What are the lines of the listing below, word for word, from the first down to the one that contains "split; [reflexivity|]."?

[Start of section]

Lemma no_active_backend_witness :
  _get_notifiers Sample.environ_partial = Ok []
  /\ @_check_deadlines Sample.faultless Sample.latin Sample.environ_partial Sample.today Sample.db
       [7; 3; 1] (@initial Sample.faultless tt)
     = (@initial Sample.faultless tt, Ok tt).
Proof.
  split; [reflexivity|].
  apply (no_active_backend_no_delivery (H := Sample.faultless)). reflexivity.
Defined.

Lemma digest_event_list_witness :
  let final :=
    (@_send_daily_digest Sample.faultless Sample.environ Sample.today Sample.db
       [7; 3; 1] (@initial Sample.faultless tt)).1 in
  exists upcoming pending_todos,
    calls final = [("discord", Digest upcoming pending_todos);
                   ("email", Digest upcoming pending_todos)]
    /\ upcoming ≡ₚ [Sample.event_A; Sample.event_B]
    /\ exists deadlines,
         map Event.submission_deadline upcoming = map Some deadlines
         /\ StronglySorted Z.le deadlines.
Proof.
  intros final.
  destruct (digest_event_list (H := Sample.faultless) tt Sample.environ Sample.today
              Sample.db [7; 3; 1]
              [("discord", Discord Sample.discord); ("email", Email Sample.email)] 7
              eq_refl eq_refl eq_refl)
    as (_ & upcoming & pending & Hcalls & Hperm & _ & Hsorted).
  exists upcoming, pending. split; [exact Hcalls|]. split; [exact Hperm | exact Hsorted].
Defined.

(* ================================================================== *)
(** ** The todos of the digest *)
(* ================================================================== *)

Lemma pending_todos_query_In table t :
  In t (pending_todos_query table) <->
  In t table /\ (Todo.status t = Some "pending" \/ Todo.status t = Some "in_progress").
Proof.
  unfold pending_todos_query.
  rewrite <- !list_elem_of_In, merge_sort_Permutation, !list_elem_of_In.
  rewrite filter_In. unfold is_pending. split.
  - intros [Hin Hs]. split; [done|].
    destruct (Todo.status t) as [st|]; [|discriminate].
    apply orb_true_iff in Hs as [Hs|Hs]; apply String.eqb_eq in Hs; subst; auto.
  - intros [Hin [Hs|Hs]]; rewrite Hs; auto.
Qed.

#[global] Instance by_due_then_priority_total : Total by_due_then_priority.
Proof.
  intros a b. unfold by_due_then_priority, due_compare, priority_asc.
  destruct (Todo.due_date a) as [x|], (Todo.due_date b) as [y|]; cbn; auto.
  - rewrite (Z.compare_antisym x y). destruct (x ?= y); cbn; auto.
    destruct (Todo.priority a) as [p|], (Todo.priority b) as [q|]; cbn; auto.
    destruct (String.leb_total p q) as [->| ->]; cbn; auto.
  - destruct (Todo.priority a) as [p|], (Todo.priority b) as [q|]; cbn; auto.
    destruct (String.leb_total p q) as [->| ->]; cbn; auto.
Qed.

(** What the query does give: the pending and in-progress todos, by due date
    with the undated last, and within a due date by the priority as text. *)
Lemma pending_todos_query_sorted table :
  Sorted by_due_then_priority (pending_todos_query table).
Proof. apply Sorted_merge_sort; apply _. Qed.

(** C5, at the failing input.  Three open todos with no due date, of
    priority medium, low and high (and a completed one): the digest lists
    them high, low, medium, the order of the priority names as text, where
    the claim has high, medium, low. *)
Theorem digest_todos_priority_as_text :
  pending_todos_query
    [Sample.todo_medium; Sample.todo_low; Sample.todo_high; Sample.todo_done]
  = [Sample.todo_high; Sample.todo_low; Sample.todo_medium].
Proof. vm_compute. reflexivity. Qed.

(* ================================================================== *)
(** ** What the payloads hold *)
(* ================================================================== *)

Lemma rmap_ok {A B} (f : A -> result B) (l : list A) :
  (forall x, In x l -> exists y, f x = Ok y) -> exists ys, rmap f l = Ok ys.
Proof.
  induction l as [|x l IH]; intros Hf; cbn [rmap]; [eauto|].
  destruct (Hf x) as [y ->]; [by left|].
  destruct IH as [ys ->]; [intros z Hz; apply Hf; by right|].
  cbn. eauto.
Qed.

Lemma In_slice_to {A} (n : nat) (l : list A) (x : A) :
  In x (Py.slice_to n l) -> In x l.
Proof.
  unfold Py.slice_to. revert l. induction n as [|n IH]; intros [|y l]; cbn; try done.
  intros [->|Hin]; [by left | right; by apply IH].
Qed.

Lemma deadline_row_ok today e deadline :
  Event.submission_deadline e = Some deadline ->
  exists row, EmailNotifier.deadline_row today e = Ok row.
Proof.
  intros Hd. unfold EmailNotifier.deadline_row, Event.days_until_deadline.
  rewrite Hd. eauto.
Qed.

(** The mail of the digest can be rendered whenever the events it is given
    have their deadline set. *)
Lemma email_digest_ok today upcoming pending_todos :
  (forall e, In e upcoming -> Event.submission_deadline e <> None) ->
  exists html, EmailNotifier.digest_html today upcoming pending_todos = Ok html.
Proof.
  intros Hset. unfold EmailNotifier.digest_html.
  destruct (rmap_ok (EmailNotifier.deadline_row today) (Py.slice_to 15 upcoming))
    as [rows ->]; [|cbn [rbind]; eauto].
  intros e He. apply In_slice_to in He.
  specialize (Hset e He).
  destruct (Event.submission_deadline e) as [d|] eqn:Hd; [|done].
  by apply (deadline_row_ok today e d).
Qed.

Lemma email_digest_no_tasks today upcoming html :
  EmailNotifier.digest_html today upcoming [] = Ok html ->
  Py.contains "<p>No pending tasks.</p>" html = true.
Proof.
  unfold EmailNotifier.digest_html.
  destruct (rmap _ _) as [rows|e]; cbn [rbind]; [|discriminate].
  intros [= <-]. unfold Py.lines.
  eapply contains_concat; [do 12 right; left; reflexivity|].
  vm_compute. reflexivity.
Qed.

Lemma email_digest_no_deadlines today pending_todos html :
  EmailNotifier.digest_html today [] pending_todos = Ok html ->
  Py.contains "<p>No upcoming deadlines.</p>" html = true.
Proof.
  unfold EmailNotifier.digest_html. cbn [Py.slice_to firstn rmap rbind].
  intros [= <-]. unfold Py.lines.
  eapply contains_concat; [do 8 right; left; reflexivity|].
  vm_compute. reflexivity.
Qed.






(** The scenario of the specification on the mail backend: no pending todo
    and two upcoming events give the explicit line for the tasks and a table
    with one row per event. *)
Example email_digest_two_events_no_todo :
  exists html,
    EmailNotifier.digest_html Sample.today [Sample.event_B; Sample.event_A] [] = Ok html
    /\ Py.contains "<h3>Pending Tasks (0)</h3>" html = true
    /\ Py.contains "<p>No pending tasks.</p>" html = true
    /\ Py.contains
         ("</tr><tr><td>Eurocrypt</td><td>conference</td>"
          +:+ "<td style='color:#f59e0b;font-weight:bold;'>6 days</td>"
          +:+ "<td>2024-01-16</td></tr>"
          +:+ "<tr><td><a href='https://crypto.example'>Crypto</a></td><td>conference</td>"
          +:+ "<td style='color:#f59e0b;font-weight:bold;'>7 days</td>"
          +:+ "<td>2024-01-17</td></tr></table>") html = true.
Proof. eexists. split; [vm_compute; reflexivity|]. vm_compute. auto. Qed.

(** The mail of a reminder is the same whatever the relevance tags of the
    event: it reads the title, the category, the website and the deadline
    only. *)
Lemma email_reminder_ignores_tags {U : Py.Unicode} n today e e' :
  Event.title e = Event.title e' ->
  Event.category e = Event.category e' ->
  Event.website e = Event.website e' ->
  Event.submission_deadline e = Event.submission_deadline e' ->
  reminder_request (Email n) today e = reminder_request (Email n) today e'.
Proof.
  intros Ht Hc Hw Hd. cbn [reminder_request].
  unfold EmailNotifier.reminder_html, EmailNotifier.reminder_subject,
    EmailNotifier.website_paragraph, Event.days_until_deadline.
  by rewrite Ht, Hc, Hw, Hd.
Qed.

(** C7, at the failing input.  For the sample event with the tags
    [fhe,mpc], the reminder of the Discord backend carries the tags and the
    reminder of the mail backend does not; both carry the title, the
    category, the deadline, the days left and the website. *)
Theorem email_reminder_omits_tags {U : Py.Unicode} :
  exists q_discord q_email,
    reminder_request (Discord Sample.discord) Sample.today Sample.event_A = Ok q_discord
    /\ reminder_request (Email Sample.email) Sample.today Sample.event_A = Ok q_email
    /\ says "fhe,mpc" q_discord = true
    /\ says "fhe,mpc" q_email = false
    /\ forallb (fun piece => says piece q_discord && says piece q_email)
         ["Crypto"; "Conference"; "2024-01-17"; "7"; "https://crypto.example"] = true.
Proof. do 2 eexists. repeat split; vm_compute; reflexivity. Qed.

(* ================================================================== *)
(** ** The vault export *)
(* ================================================================== *)

Lemma write_all_cons p c ws (fs : gmap string string) :
  write_all ((p, c) :: ws) fs = write_all ws (<[p := c]> fs).
Proof. reflexivity. Qed.

Lemma write_all_app ws ws' (fs : gmap string string) :
  write_all (ws ++ ws') fs = write_all ws' (write_all ws fs).
Proof. unfold write_all. apply fold_left_app. Qed.

(** After the writes, a file holds what the last write to it put there, and
    what it held before if there was none. *)
Lemma lookup_write_all ws (fs : gmap string string) path :
  write_all ws fs !! path =
  match last_write path ws with
  | Some c => Some c
  | None => fs !! path
  end.
Proof.
  revert fs. induction ws as [|[p c] ws IH]; intros fs; [done|].
  rewrite write_all_cons, IH. cbn [last_write].
  destruct (last_write path ws) as [c'|]; [done|].
  destruct (String.eqb_spec p path) as [->|Hne].
  - apply lookup_insert_eq.
  - by apply lookup_insert_ne.
Qed.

[End of section]

_Solution to the problem_.
Lemma no_active_backend_witness :
  _get_notifiers Sample.environ_partial = Ok []
  /\ @_check_deadlines Sample.faultless Sample.latin Sample.environ_partial Sample.today Sample.db
       [7; 3; 1] (@initial Sample.faultless tt)
     = (@initial Sample.faultless tt, Ok tt).
Proof.
  split; [reflexivity|].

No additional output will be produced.